◆ WHAT IS NEEDED
From the listing below, output only the lines starting at the line that has "Lemma create_moves tmp" and ending at the line that has "Lemma covers_new d'", exactly as they appear, ends included.

◆ INFORMATION SHOWN
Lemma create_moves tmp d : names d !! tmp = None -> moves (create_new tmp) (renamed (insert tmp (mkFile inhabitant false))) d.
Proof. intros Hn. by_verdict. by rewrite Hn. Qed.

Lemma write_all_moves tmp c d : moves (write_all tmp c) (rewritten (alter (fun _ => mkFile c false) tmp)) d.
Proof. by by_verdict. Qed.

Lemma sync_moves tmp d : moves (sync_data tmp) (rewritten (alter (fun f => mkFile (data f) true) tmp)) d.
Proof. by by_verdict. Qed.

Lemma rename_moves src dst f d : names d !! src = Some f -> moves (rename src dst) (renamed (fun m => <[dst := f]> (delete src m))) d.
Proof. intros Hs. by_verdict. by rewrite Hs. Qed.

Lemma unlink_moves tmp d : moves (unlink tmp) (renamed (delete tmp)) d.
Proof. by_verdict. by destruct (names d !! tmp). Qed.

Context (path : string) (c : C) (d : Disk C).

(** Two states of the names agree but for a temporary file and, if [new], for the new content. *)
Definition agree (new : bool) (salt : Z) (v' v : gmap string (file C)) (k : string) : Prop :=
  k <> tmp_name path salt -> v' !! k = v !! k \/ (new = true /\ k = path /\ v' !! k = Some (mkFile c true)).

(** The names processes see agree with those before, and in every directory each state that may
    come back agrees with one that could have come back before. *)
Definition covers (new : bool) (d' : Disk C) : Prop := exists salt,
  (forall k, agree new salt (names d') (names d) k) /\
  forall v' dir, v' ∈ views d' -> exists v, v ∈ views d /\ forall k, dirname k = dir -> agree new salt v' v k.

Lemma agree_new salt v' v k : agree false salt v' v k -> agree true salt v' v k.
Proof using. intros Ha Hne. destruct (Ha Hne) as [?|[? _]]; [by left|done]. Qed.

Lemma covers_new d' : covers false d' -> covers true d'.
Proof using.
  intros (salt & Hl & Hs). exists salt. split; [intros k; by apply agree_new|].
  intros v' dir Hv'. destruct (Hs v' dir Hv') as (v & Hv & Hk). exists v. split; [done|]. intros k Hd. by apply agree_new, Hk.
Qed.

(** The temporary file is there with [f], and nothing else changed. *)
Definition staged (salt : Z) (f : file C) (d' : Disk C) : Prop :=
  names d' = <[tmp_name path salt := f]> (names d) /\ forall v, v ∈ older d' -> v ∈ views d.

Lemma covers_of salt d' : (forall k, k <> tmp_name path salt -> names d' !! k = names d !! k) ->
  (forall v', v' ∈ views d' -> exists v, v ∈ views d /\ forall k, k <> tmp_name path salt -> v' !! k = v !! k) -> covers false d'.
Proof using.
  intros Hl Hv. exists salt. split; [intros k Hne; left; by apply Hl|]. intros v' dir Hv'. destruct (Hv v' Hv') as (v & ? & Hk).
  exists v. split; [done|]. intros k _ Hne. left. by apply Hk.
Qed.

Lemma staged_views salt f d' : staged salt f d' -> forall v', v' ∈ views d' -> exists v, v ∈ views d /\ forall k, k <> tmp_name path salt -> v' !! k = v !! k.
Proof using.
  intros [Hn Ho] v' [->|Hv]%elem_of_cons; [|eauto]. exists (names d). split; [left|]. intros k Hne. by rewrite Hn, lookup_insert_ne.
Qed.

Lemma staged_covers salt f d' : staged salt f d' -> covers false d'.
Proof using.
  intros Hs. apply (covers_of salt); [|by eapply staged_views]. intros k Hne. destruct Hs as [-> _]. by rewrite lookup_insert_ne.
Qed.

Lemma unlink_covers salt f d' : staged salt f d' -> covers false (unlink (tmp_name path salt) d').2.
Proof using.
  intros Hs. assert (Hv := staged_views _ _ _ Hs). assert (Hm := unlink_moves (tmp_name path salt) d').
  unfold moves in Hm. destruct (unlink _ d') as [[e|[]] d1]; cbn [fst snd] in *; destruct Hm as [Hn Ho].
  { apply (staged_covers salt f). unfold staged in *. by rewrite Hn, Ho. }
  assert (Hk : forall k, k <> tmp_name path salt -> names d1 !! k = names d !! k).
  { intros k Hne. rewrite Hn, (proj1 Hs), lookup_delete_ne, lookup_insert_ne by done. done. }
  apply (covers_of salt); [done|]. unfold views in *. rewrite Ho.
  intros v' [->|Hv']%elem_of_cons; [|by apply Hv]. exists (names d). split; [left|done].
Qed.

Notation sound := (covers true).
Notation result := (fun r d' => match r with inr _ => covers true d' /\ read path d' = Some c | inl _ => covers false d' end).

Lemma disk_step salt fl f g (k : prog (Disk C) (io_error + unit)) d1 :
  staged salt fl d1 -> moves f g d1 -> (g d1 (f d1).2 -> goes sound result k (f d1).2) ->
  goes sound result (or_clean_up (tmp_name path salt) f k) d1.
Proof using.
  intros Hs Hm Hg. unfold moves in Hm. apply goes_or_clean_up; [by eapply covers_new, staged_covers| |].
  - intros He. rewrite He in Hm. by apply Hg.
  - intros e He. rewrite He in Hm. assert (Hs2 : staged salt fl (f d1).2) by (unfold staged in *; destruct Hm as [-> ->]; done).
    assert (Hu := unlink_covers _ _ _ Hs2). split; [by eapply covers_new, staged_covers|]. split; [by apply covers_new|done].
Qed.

...

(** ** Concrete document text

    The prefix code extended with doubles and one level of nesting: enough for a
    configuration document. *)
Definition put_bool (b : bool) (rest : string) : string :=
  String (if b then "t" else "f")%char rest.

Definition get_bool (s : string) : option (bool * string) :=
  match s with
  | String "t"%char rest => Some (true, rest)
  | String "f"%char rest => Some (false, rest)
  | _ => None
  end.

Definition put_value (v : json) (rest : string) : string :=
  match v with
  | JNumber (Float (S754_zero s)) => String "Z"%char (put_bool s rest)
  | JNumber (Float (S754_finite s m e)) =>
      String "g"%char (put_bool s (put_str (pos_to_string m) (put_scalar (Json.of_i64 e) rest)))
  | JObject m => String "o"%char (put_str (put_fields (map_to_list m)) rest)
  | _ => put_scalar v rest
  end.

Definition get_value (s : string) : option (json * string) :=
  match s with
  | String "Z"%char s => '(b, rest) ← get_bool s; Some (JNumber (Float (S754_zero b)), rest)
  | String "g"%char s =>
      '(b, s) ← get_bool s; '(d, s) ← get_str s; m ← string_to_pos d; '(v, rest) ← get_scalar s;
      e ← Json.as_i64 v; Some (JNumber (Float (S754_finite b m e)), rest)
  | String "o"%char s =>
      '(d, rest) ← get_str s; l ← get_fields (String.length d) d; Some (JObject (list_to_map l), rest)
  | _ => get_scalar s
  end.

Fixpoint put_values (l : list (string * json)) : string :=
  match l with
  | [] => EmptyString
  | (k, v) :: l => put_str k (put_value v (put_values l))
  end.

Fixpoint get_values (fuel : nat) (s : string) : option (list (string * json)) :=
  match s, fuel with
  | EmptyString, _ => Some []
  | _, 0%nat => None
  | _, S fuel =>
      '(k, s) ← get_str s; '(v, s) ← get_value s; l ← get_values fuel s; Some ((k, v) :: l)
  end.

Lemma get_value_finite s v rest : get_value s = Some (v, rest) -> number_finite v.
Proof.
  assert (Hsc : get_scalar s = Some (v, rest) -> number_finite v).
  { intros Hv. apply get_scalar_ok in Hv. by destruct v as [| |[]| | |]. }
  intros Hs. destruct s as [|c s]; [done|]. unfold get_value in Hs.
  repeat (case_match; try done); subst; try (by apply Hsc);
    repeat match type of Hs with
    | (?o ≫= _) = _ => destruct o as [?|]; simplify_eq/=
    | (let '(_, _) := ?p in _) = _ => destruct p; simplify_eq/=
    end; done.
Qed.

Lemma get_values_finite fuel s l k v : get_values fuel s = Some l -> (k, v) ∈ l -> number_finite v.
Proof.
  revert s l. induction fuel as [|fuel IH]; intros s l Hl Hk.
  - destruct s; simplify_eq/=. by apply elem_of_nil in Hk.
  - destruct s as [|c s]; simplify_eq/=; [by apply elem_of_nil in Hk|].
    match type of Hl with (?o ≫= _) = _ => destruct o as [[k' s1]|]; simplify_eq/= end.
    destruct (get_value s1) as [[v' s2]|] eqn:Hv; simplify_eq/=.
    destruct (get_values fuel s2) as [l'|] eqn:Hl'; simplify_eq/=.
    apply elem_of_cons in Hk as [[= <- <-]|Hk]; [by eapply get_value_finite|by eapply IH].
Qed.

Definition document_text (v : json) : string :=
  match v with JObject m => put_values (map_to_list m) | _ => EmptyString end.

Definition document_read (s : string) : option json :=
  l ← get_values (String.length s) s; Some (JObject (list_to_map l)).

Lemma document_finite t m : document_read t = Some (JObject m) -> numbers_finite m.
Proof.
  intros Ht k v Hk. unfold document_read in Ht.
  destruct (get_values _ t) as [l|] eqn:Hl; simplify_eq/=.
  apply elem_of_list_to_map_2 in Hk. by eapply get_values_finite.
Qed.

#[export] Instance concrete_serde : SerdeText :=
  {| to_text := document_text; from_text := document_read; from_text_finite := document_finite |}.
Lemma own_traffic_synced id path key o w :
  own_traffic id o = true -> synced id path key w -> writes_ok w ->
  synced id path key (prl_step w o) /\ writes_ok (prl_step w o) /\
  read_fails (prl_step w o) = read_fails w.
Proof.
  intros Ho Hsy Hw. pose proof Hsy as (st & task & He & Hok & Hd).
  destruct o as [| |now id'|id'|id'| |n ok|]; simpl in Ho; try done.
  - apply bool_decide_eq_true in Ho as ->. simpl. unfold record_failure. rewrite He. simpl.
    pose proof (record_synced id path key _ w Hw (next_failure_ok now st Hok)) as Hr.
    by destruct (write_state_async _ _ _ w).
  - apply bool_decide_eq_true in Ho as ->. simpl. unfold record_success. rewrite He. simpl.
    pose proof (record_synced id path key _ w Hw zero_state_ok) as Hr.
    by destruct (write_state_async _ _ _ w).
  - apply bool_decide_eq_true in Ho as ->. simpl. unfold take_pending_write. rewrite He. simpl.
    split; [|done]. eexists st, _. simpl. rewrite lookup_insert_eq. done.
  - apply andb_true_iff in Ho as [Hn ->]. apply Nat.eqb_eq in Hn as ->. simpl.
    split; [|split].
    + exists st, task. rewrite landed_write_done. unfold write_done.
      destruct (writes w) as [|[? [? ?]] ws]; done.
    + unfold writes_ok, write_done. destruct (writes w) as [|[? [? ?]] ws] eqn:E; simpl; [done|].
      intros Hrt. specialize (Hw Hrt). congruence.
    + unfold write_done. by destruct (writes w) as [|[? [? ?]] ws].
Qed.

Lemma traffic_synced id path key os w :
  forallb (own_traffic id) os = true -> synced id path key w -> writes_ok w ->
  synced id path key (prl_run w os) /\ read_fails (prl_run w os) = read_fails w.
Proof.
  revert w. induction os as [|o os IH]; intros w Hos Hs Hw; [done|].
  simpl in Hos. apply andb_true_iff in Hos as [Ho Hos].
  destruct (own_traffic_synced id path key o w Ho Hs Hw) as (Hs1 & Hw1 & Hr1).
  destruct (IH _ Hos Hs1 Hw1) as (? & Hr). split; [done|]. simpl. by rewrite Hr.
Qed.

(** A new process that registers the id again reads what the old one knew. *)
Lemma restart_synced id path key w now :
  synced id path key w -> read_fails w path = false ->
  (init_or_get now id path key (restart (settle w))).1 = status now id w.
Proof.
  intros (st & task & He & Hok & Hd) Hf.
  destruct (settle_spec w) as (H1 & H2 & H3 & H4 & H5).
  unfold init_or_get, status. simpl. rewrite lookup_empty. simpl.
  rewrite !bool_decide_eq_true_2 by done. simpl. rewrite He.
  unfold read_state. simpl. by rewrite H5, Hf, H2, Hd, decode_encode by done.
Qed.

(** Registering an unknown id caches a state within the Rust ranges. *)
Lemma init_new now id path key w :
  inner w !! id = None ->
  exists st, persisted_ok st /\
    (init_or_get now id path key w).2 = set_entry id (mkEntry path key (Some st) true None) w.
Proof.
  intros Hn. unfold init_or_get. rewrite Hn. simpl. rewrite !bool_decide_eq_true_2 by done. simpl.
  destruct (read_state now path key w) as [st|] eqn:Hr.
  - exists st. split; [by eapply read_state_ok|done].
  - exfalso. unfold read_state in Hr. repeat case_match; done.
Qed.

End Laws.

--

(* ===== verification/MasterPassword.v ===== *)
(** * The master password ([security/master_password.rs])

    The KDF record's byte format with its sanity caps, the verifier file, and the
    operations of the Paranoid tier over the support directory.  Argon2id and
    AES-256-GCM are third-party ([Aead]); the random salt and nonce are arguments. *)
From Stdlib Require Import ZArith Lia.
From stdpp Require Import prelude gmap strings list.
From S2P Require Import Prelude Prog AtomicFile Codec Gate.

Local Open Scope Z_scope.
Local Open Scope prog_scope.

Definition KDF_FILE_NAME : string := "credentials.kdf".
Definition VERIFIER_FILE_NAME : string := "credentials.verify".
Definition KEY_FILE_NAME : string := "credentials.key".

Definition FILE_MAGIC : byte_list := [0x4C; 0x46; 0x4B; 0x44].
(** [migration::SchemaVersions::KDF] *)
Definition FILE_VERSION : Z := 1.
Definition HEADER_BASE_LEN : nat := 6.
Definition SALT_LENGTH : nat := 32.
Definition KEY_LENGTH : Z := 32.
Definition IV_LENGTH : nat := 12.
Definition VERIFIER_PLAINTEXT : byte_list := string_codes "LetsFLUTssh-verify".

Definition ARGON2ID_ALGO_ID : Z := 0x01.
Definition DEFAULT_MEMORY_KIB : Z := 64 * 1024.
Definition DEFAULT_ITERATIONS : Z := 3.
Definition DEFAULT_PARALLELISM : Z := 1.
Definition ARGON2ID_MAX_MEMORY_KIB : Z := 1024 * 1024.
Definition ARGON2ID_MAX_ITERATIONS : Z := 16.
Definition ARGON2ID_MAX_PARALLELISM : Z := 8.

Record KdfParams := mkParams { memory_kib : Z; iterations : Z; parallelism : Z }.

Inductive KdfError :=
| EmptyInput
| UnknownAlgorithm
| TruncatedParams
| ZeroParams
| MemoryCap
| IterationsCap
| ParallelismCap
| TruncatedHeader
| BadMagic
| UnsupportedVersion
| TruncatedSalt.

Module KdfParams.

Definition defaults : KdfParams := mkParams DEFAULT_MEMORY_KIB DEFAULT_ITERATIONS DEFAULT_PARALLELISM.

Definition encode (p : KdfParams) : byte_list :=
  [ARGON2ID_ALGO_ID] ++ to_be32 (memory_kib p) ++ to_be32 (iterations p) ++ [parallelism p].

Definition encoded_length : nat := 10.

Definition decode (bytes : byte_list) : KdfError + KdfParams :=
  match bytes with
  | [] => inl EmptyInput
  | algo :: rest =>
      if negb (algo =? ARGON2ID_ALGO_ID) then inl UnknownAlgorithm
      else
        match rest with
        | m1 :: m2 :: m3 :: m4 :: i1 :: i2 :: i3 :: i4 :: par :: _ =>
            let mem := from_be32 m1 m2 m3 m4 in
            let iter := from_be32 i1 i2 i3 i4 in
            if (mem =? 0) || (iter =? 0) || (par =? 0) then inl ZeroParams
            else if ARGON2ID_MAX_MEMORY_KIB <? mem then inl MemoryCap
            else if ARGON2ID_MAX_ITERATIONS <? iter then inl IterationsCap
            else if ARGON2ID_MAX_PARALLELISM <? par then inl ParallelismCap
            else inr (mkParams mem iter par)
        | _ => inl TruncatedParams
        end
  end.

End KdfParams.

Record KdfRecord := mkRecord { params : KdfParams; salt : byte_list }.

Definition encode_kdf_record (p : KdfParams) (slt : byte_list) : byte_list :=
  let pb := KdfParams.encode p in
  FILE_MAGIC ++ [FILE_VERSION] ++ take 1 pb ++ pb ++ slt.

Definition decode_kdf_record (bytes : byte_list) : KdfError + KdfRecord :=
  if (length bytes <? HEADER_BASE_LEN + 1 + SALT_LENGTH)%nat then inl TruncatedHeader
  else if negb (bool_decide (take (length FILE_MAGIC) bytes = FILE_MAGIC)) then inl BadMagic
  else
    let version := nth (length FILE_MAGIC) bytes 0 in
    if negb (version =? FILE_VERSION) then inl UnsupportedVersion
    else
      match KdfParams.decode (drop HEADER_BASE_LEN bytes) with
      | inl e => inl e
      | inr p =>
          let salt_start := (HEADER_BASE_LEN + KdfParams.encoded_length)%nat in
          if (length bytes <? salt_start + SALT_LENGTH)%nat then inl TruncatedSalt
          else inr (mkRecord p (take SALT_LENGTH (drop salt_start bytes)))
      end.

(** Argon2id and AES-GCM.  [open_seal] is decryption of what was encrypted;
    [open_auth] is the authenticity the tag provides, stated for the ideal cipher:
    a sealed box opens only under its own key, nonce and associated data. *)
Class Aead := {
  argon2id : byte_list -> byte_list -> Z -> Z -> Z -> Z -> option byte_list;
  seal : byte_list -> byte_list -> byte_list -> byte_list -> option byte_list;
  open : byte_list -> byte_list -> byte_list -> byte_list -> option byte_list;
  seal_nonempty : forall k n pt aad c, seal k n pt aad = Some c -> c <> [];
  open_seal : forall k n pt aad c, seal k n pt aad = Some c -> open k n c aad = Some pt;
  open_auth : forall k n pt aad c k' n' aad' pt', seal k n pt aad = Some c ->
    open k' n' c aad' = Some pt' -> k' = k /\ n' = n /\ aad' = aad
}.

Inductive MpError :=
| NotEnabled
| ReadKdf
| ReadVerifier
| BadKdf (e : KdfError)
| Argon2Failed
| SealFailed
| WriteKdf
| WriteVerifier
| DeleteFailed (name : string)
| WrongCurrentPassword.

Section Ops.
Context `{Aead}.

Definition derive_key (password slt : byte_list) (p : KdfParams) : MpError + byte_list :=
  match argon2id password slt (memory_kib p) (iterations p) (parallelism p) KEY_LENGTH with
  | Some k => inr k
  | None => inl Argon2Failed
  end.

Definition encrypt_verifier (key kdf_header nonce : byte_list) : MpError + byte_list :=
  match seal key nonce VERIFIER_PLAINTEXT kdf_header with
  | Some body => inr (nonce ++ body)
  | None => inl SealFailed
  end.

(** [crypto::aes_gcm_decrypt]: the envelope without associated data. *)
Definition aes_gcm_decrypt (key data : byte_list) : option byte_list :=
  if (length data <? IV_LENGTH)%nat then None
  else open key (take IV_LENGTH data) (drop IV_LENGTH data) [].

◆ RESULT OF THIS TASK
Lemma create_moves tmp d : names d !! tmp = None -> moves (create_new tmp) (renamed (insert tmp (mkFile inhabitant false))) d.
Proof. intros Hn. by_verdict. by rewrite Hn. Qed.

Lemma write_all_moves tmp c d : moves (write_all tmp c) (rewritten (alter (fun _ => mkFile c false) tmp)) d.
Proof. by by_verdict. Qed.

Lemma sync_moves tmp d : moves (sync_data tmp) (rewritten (alter (fun f => mkFile (data f) true) tmp)) d.
Proof. by by_verdict. Qed.

Lemma rename_moves src dst f d : names d !! src = Some f -> moves (rename src dst) (renamed (fun m => <[dst := f]> (delete src m))) d.
Proof. intros Hs. by_verdict. by rewrite Hs. Qed.

Lemma unlink_moves tmp d : moves (unlink tmp) (renamed (delete tmp)) d.
Proof. by_verdict. by destruct (names d !! tmp). Qed.

Context (path : string) (c : C) (d : Disk C).

(** Two states of the names agree but for a temporary file and, if [new], for the new content. *)
Definition agree (new : bool) (salt : Z) (v' v : gmap string (file C)) (k : string) : Prop :=
  k <> tmp_name path salt -> v' !! k = v !! k \/ (new = true /\ k = path /\ v' !! k = Some (mkFile c true)).

(** The names processes see agree with those before, and in every directory each state that may
    come back agrees with one that could have come back before. *)
Definition covers (new : bool) (d' : Disk C) : Prop := exists salt,
  (forall k, agree new salt (names d') (names d) k) /\
  forall v' dir, v' ∈ views d' -> exists v, v ∈ views d /\ forall k, dirname k = dir -> agree new salt v' v k.

Lemma agree_new salt v' v k : agree false salt v' v k -> agree true salt v' v k.
Proof using. intros Ha Hne. destruct (Ha Hne) as [?|[? _]]; [by left|done]. Qed.

Lemma covers_new d' : covers false d' -> covers true d'.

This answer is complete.